What to work on:
Repeat only the stretch of lines below that runs from the line with "(** [s.toLowerCase()] on" through the line with "[Number(s)] applies [StringToNumber]: the", unaltered.

Source information:
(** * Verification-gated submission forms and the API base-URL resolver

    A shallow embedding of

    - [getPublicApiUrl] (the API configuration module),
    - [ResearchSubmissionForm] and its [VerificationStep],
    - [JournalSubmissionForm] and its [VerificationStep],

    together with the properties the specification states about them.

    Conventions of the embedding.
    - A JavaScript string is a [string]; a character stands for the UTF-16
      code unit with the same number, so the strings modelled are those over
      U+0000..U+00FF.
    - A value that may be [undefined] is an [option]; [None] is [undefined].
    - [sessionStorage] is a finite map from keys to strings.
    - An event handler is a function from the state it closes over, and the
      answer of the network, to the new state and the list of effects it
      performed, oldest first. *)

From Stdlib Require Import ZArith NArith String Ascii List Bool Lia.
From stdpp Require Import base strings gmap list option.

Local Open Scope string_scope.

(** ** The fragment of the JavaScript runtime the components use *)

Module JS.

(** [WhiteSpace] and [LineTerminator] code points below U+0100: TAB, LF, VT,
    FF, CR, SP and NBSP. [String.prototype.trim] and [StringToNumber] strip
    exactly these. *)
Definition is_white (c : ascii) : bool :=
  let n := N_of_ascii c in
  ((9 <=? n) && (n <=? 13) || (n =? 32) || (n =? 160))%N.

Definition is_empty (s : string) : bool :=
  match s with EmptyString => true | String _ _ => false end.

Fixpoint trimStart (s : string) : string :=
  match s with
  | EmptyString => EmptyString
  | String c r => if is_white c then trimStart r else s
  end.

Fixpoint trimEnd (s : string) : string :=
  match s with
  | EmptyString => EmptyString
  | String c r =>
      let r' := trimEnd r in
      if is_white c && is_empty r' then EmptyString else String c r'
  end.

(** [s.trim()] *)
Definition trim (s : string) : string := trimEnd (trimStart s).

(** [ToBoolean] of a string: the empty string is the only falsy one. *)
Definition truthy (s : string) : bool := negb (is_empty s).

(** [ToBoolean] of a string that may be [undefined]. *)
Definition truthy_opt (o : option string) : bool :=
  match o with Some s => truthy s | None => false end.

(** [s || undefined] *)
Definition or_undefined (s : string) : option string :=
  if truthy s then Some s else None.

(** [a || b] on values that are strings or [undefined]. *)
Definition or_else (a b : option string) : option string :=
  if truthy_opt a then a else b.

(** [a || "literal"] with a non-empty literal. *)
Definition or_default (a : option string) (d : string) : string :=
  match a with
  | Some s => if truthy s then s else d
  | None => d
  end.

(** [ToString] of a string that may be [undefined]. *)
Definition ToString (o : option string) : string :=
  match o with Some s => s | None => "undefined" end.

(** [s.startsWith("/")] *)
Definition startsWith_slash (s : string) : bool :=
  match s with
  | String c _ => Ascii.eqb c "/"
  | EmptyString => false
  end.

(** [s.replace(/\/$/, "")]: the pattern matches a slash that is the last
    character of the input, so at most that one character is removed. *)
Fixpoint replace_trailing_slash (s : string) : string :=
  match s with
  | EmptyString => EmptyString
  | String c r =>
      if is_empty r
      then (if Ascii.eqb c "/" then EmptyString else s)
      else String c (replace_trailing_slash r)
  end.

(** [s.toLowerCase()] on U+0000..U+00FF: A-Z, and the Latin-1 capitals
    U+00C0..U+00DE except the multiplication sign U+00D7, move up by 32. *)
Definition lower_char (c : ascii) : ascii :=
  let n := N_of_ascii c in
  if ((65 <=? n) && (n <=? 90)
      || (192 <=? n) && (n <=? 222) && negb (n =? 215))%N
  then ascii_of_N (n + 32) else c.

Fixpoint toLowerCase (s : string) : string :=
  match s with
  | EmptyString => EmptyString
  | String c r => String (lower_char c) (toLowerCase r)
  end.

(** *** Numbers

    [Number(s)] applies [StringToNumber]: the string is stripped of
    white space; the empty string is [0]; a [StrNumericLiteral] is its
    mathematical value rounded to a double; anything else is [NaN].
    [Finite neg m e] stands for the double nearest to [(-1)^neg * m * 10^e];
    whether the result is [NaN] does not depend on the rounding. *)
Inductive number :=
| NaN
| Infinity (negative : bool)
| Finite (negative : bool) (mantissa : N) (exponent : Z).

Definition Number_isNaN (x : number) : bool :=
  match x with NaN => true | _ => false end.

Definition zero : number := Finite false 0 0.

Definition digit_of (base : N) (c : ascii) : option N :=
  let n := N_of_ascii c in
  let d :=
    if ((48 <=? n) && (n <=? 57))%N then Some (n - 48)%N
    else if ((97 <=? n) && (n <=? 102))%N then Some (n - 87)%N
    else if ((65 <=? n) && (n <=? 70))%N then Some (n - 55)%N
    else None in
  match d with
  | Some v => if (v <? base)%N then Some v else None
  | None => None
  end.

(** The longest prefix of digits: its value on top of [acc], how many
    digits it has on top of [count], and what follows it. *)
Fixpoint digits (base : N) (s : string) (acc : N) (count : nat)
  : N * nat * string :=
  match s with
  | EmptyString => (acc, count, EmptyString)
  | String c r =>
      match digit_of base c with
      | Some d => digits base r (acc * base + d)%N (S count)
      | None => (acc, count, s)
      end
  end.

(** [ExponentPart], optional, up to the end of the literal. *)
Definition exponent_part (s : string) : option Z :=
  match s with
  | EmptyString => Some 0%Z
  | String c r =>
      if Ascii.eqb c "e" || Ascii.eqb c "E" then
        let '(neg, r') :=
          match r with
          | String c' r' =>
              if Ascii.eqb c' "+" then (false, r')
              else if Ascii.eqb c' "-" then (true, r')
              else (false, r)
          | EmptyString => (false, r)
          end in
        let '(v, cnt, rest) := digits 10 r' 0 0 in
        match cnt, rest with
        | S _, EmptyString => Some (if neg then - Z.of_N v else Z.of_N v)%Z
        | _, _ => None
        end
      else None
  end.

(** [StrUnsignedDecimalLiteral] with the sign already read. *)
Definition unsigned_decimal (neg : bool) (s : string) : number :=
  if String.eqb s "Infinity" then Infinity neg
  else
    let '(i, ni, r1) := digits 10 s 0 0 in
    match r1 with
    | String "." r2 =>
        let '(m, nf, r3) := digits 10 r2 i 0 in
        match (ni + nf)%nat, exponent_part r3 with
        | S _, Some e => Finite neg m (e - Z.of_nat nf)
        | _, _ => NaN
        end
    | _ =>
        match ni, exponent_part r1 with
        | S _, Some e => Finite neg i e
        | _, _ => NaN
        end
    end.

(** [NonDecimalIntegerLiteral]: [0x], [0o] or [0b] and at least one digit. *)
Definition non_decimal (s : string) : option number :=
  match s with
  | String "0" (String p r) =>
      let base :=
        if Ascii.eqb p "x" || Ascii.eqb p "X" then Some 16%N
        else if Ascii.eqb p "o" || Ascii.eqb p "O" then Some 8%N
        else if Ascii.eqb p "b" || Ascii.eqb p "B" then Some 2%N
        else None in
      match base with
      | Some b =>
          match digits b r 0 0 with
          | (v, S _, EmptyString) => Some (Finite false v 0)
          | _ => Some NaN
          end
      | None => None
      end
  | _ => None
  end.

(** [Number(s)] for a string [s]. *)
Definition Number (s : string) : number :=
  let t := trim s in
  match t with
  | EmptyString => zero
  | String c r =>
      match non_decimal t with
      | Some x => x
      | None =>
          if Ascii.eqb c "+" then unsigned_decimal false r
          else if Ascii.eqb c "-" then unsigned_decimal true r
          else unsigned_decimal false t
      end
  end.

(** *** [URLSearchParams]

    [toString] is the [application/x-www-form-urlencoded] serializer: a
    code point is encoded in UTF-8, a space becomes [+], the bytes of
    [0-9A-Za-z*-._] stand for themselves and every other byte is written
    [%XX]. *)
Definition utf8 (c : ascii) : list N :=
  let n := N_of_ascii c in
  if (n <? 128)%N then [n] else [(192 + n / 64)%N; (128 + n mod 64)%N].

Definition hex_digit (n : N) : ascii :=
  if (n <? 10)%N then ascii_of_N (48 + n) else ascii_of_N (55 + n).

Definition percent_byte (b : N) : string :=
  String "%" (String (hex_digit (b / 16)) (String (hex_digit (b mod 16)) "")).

Response below:
(** [s.toLowerCase()] on U+0000..U+00FF: A-Z, and the Latin-1 capitals
    U+00C0..U+00DE except the multiplication sign U+00D7, move up by 32. *)
Definition lower_char (c : ascii) : ascii :=
  let n := N_of_ascii c in
  if ((65 <=? n) && (n <=? 90)
      || (192 <=? n) && (n <=? 222) && negb (n =? 215))%N
  then ascii_of_N (n + 32) else c.

Fixpoint toLowerCase (s : string) : string :=
  match s with
  | EmptyString => EmptyString
  | String c r => String (lower_char c) (toLowerCase r)
  end.

(** *** Numbers

    [Number(s)] applies [StringToNumber]: the string is stripped of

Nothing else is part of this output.